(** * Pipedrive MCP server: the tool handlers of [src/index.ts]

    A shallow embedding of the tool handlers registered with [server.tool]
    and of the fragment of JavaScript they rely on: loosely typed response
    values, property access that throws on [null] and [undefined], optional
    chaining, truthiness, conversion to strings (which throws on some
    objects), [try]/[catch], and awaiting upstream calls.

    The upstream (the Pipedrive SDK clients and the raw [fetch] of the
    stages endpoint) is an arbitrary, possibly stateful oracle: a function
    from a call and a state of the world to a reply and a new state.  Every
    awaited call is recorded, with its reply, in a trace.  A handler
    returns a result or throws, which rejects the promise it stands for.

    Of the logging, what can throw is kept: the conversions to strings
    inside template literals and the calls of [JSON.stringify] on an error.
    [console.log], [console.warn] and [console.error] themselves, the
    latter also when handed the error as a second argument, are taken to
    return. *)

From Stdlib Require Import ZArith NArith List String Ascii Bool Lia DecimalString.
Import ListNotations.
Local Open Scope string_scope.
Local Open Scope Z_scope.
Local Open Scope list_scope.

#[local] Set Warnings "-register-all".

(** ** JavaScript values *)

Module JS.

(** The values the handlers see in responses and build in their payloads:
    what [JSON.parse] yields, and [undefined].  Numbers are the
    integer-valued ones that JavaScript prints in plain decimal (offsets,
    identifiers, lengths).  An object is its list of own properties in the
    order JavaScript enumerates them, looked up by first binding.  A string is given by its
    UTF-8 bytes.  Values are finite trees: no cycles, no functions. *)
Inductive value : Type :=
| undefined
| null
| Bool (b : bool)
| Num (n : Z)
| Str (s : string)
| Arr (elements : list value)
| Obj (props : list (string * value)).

...

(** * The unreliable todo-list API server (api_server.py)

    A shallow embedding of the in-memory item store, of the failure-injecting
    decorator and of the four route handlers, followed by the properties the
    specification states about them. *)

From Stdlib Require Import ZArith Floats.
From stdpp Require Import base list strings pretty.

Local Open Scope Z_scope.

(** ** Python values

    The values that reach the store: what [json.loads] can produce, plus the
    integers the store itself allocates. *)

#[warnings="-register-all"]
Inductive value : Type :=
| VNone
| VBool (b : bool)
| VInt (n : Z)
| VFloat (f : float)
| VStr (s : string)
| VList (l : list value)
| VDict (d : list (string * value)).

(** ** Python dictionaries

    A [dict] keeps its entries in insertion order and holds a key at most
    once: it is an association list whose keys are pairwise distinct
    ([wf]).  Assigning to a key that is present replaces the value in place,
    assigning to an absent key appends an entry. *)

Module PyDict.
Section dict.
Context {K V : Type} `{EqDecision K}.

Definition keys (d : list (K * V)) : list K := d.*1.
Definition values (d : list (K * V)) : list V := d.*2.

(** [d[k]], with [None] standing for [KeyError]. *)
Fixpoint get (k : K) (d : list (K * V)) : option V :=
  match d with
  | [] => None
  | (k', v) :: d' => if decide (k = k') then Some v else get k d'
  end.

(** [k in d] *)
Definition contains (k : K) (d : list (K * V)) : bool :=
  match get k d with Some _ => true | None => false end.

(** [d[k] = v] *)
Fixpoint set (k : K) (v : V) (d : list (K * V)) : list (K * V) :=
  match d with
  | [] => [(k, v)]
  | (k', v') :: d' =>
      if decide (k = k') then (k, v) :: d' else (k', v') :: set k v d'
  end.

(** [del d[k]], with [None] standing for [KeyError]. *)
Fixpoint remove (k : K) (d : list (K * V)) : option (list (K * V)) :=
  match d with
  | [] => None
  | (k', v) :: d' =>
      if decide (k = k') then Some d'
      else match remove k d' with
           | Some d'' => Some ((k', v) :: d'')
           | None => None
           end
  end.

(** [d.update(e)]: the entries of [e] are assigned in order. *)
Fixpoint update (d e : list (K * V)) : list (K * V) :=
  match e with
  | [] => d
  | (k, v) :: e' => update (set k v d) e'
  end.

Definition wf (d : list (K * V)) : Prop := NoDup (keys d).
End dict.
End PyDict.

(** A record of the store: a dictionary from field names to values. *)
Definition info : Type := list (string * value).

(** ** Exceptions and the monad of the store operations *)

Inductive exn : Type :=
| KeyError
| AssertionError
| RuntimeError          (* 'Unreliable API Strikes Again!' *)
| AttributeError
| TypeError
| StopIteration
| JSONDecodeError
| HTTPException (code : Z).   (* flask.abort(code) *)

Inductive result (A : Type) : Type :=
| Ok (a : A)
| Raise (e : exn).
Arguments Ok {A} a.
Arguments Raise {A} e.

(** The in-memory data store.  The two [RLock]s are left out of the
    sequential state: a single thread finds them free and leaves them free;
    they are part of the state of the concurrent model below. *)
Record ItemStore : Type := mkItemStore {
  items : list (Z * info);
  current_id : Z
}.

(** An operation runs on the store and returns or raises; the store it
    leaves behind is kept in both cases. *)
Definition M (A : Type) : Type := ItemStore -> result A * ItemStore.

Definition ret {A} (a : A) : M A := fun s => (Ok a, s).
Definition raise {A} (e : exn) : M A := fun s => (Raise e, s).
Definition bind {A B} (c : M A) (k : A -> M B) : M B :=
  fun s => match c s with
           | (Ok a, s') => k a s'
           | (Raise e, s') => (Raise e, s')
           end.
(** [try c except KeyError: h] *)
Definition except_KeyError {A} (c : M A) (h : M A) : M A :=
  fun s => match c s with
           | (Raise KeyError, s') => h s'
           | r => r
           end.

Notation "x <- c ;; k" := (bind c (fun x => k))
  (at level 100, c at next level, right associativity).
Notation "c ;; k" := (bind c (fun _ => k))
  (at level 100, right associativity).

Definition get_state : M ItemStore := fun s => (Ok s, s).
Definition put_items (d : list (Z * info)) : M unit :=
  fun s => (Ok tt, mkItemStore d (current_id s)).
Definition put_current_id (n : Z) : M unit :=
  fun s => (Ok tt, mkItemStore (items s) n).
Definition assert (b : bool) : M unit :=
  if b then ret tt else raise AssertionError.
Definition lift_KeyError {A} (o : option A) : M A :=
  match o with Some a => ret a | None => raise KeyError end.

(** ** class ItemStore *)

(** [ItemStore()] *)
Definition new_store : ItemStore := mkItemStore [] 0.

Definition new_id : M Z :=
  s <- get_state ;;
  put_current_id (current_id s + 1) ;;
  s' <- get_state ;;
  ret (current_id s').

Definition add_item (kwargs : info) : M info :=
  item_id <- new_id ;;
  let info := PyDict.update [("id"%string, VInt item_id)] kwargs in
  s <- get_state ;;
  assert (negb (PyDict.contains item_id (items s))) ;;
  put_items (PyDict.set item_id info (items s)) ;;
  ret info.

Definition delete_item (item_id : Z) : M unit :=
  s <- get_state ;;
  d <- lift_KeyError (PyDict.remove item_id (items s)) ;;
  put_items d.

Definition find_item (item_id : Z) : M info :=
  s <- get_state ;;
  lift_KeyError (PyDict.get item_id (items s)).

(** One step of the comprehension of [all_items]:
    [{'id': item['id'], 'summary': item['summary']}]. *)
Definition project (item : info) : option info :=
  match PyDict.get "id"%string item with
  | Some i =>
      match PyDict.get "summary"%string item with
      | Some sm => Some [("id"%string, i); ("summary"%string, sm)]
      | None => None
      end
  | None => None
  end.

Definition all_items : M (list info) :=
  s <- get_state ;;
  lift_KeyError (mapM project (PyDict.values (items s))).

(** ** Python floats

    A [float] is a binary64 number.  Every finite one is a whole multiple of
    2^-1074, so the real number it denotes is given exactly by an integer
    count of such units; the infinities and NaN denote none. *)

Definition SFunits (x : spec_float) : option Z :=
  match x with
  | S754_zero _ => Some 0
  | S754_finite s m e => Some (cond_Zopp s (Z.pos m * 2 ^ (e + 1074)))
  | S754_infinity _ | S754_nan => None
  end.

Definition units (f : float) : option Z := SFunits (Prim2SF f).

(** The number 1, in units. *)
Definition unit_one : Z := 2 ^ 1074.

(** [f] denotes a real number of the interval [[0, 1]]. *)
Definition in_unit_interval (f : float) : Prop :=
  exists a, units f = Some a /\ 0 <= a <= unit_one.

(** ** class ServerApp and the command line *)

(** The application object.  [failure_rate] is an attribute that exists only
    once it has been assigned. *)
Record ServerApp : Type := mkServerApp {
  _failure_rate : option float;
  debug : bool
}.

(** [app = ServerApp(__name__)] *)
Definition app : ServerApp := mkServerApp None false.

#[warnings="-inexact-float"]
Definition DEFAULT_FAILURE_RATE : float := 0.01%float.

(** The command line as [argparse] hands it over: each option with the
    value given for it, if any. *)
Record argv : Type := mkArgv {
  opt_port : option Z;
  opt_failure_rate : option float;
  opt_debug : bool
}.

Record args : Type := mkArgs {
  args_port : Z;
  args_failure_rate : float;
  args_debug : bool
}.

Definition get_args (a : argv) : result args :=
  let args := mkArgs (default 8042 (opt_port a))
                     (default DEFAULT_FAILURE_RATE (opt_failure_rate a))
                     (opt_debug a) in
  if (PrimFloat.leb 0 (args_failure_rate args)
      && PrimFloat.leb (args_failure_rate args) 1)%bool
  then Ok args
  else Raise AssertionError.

* _WHAT THIS TASK INVOLVES_:
Word for word, restate the lines above from the line containing "(** * Pipedrive" through the line containing "and of the fragment", with both included and nothing else.

* _SOLVED PROBLEM_:
(** * Pipedrive MCP server: the tool handlers of [src/index.ts]

    A shallow embedding of the tool handlers registered with [server.tool]
    and of the fragment of JavaScript they rely on: loosely typed response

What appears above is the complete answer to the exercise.